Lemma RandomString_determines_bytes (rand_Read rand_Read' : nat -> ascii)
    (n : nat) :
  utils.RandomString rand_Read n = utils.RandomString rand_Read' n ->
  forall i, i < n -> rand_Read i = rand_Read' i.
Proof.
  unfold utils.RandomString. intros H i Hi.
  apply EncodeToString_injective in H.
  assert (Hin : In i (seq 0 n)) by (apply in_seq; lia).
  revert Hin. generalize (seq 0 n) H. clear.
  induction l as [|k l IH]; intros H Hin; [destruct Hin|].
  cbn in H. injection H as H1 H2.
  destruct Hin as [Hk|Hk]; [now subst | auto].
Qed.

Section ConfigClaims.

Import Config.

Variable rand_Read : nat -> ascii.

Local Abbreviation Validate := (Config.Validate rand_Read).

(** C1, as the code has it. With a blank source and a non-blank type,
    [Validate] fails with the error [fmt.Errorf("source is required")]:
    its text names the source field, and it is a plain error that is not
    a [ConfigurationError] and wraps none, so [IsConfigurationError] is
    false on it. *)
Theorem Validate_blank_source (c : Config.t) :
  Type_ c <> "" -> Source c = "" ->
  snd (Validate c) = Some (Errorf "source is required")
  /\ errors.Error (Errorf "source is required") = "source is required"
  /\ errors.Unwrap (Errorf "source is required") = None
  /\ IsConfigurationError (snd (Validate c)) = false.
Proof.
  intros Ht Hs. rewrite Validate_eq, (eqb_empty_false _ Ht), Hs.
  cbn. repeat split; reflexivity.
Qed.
■ ■ ■
◆ **Your task**: Among the lines above, find those with the word "errors". Copy them.

◆ **Exercise result**:
  /\ errors.Error (Errorf "source is required") = "source is required"
  /\ errors.Unwrap (Errorf "source is required") = None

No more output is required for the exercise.